Directions:
For the data below, restate word for word only the lines from the line containing "q)) as [->|Hne]." through the line containing "th) 0); [done|].", both ends included.

Available data:
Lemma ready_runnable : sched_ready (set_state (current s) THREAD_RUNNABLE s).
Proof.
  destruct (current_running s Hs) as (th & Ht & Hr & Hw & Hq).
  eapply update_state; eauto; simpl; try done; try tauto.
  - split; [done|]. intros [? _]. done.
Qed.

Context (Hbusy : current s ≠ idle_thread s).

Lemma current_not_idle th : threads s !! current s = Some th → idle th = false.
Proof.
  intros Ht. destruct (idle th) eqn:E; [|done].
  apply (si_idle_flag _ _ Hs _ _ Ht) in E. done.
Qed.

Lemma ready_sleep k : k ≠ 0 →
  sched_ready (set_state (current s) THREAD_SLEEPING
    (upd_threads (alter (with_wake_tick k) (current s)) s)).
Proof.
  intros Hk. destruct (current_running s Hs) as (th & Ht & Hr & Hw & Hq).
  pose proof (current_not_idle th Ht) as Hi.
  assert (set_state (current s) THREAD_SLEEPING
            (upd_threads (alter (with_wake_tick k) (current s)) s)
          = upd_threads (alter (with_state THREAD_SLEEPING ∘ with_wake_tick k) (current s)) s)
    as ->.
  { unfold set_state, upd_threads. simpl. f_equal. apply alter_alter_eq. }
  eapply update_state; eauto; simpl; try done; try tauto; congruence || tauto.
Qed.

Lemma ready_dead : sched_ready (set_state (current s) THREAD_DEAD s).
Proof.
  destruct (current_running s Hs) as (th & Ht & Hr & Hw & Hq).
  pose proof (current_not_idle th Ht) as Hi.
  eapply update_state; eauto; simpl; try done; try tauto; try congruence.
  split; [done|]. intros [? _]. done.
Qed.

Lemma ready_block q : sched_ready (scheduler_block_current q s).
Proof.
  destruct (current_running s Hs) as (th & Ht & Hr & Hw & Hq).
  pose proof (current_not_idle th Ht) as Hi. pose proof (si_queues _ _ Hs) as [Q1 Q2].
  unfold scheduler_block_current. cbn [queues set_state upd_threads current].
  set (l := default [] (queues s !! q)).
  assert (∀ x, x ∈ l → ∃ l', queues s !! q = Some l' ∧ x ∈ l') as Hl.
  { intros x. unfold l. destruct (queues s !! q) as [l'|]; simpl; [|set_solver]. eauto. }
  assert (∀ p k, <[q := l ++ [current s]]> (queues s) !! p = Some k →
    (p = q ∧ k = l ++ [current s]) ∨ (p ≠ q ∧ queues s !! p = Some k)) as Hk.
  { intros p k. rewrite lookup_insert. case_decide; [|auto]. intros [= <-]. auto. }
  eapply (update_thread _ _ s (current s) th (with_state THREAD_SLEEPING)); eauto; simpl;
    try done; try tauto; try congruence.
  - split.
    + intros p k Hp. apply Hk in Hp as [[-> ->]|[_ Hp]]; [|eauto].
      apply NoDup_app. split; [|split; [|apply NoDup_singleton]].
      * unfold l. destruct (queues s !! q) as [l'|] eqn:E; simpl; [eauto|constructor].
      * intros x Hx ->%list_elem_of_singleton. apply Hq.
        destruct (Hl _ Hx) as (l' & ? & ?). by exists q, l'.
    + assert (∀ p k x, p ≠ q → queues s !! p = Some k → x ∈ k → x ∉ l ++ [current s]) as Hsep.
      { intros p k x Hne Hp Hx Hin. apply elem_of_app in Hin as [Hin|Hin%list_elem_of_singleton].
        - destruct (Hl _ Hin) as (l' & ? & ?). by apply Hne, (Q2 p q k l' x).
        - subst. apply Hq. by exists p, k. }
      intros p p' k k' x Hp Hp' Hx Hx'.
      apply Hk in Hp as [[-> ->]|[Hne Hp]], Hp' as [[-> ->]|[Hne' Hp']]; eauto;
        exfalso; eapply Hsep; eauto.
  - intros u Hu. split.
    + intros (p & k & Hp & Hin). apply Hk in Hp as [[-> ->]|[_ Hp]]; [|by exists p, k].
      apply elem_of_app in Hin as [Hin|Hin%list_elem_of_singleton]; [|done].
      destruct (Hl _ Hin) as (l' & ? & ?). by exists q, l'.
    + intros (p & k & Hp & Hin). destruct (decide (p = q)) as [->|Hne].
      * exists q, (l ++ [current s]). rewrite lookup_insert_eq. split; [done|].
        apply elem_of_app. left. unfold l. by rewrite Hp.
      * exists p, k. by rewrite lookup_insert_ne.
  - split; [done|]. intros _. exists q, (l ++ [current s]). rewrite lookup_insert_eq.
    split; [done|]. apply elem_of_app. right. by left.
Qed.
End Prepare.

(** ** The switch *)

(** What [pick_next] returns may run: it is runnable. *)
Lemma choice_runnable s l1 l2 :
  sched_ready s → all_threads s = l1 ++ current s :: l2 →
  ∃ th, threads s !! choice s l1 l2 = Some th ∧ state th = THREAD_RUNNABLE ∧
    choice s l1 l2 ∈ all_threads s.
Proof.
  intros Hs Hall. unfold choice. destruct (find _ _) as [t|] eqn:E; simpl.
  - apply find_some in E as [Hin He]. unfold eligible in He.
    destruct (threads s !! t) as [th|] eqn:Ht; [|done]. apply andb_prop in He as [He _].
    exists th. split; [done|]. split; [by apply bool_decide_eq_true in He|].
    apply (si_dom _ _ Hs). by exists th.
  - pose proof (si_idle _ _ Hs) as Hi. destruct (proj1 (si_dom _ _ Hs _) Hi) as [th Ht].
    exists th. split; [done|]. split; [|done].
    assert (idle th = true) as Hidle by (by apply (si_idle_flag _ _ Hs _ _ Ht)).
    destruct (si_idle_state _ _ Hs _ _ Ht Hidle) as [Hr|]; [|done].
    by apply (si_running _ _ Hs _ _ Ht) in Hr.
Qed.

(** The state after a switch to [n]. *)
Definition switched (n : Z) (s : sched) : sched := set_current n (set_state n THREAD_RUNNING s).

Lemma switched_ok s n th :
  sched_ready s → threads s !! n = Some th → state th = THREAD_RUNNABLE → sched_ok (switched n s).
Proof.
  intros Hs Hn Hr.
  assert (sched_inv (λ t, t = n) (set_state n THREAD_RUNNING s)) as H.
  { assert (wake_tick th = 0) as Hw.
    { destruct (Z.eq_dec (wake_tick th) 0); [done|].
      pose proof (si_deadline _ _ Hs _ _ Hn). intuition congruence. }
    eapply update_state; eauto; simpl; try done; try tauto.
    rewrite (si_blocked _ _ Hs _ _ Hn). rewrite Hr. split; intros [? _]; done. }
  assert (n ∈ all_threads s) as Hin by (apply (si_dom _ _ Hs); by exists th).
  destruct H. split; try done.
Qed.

Written response:
    + intros (p & k & Hp & Hin). destruct (decide (p = q)) as [->|Hne].
      * exists q, (l ++ [current s]). rewrite lookup_insert_eq. split; [done|].
        apply elem_of_app. left. unfold l. by rewrite Hp.
      * exists p, k. by rewrite lookup_insert_ne.
  - split; [done|]. intros _. exists q, (l ++ [current s]). rewrite lookup_insert_eq.
    split; [done|]. apply elem_of_app. right. by left.
Qed.
End Prepare.

(** ** The switch *)

(** What [pick_next] returns may run: it is runnable. *)
Lemma choice_runnable s l1 l2 :
  sched_ready s → all_threads s = l1 ++ current s :: l2 →
  ∃ th, threads s !! choice s l1 l2 = Some th ∧ state th = THREAD_RUNNABLE ∧
    choice s l1 l2 ∈ all_threads s.
Proof.
  intros Hs Hall. unfold choice. destruct (find _ _) as [t|] eqn:E; simpl.
  - apply find_some in E as [Hin He]. unfold eligible in He.
    destruct (threads s !! t) as [th|] eqn:Ht; [|done]. apply andb_prop in He as [He _].
    exists th. split; [done|]. split; [by apply bool_decide_eq_true in He|].
    apply (si_dom _ _ Hs). by exists th.
  - pose proof (si_idle _ _ Hs) as Hi. destruct (proj1 (si_dom _ _ Hs _) Hi) as [th Ht].
    exists th. split; [done|]. split; [|done].
    assert (idle th = true) as Hidle by (by apply (si_idle_flag _ _ Hs _ _ Ht)).
    destruct (si_idle_state _ _ Hs _ _ Ht Hidle) as [Hr|]; [|done].
    by apply (si_running _ _ Hs _ _ Ht) in Hr.
Qed.

(** The state after a switch to [n]. *)
Definition switched (n : Z) (s : sched) : sched := set_current n (set_state n THREAD_RUNNING s).

Lemma switched_ok s n th :
  sched_ready s → threads s !! n = Some th → state th = THREAD_RUNNABLE → sched_ok (switched n s).
Proof.
  intros Hs Hn Hr.
  assert (sched_inv (λ t, t = n) (set_state n THREAD_RUNNING s)) as H.
  { assert (wake_tick th = 0) as Hw.
    { destruct (Z.eq_dec (wake_tick th) 0); [done|].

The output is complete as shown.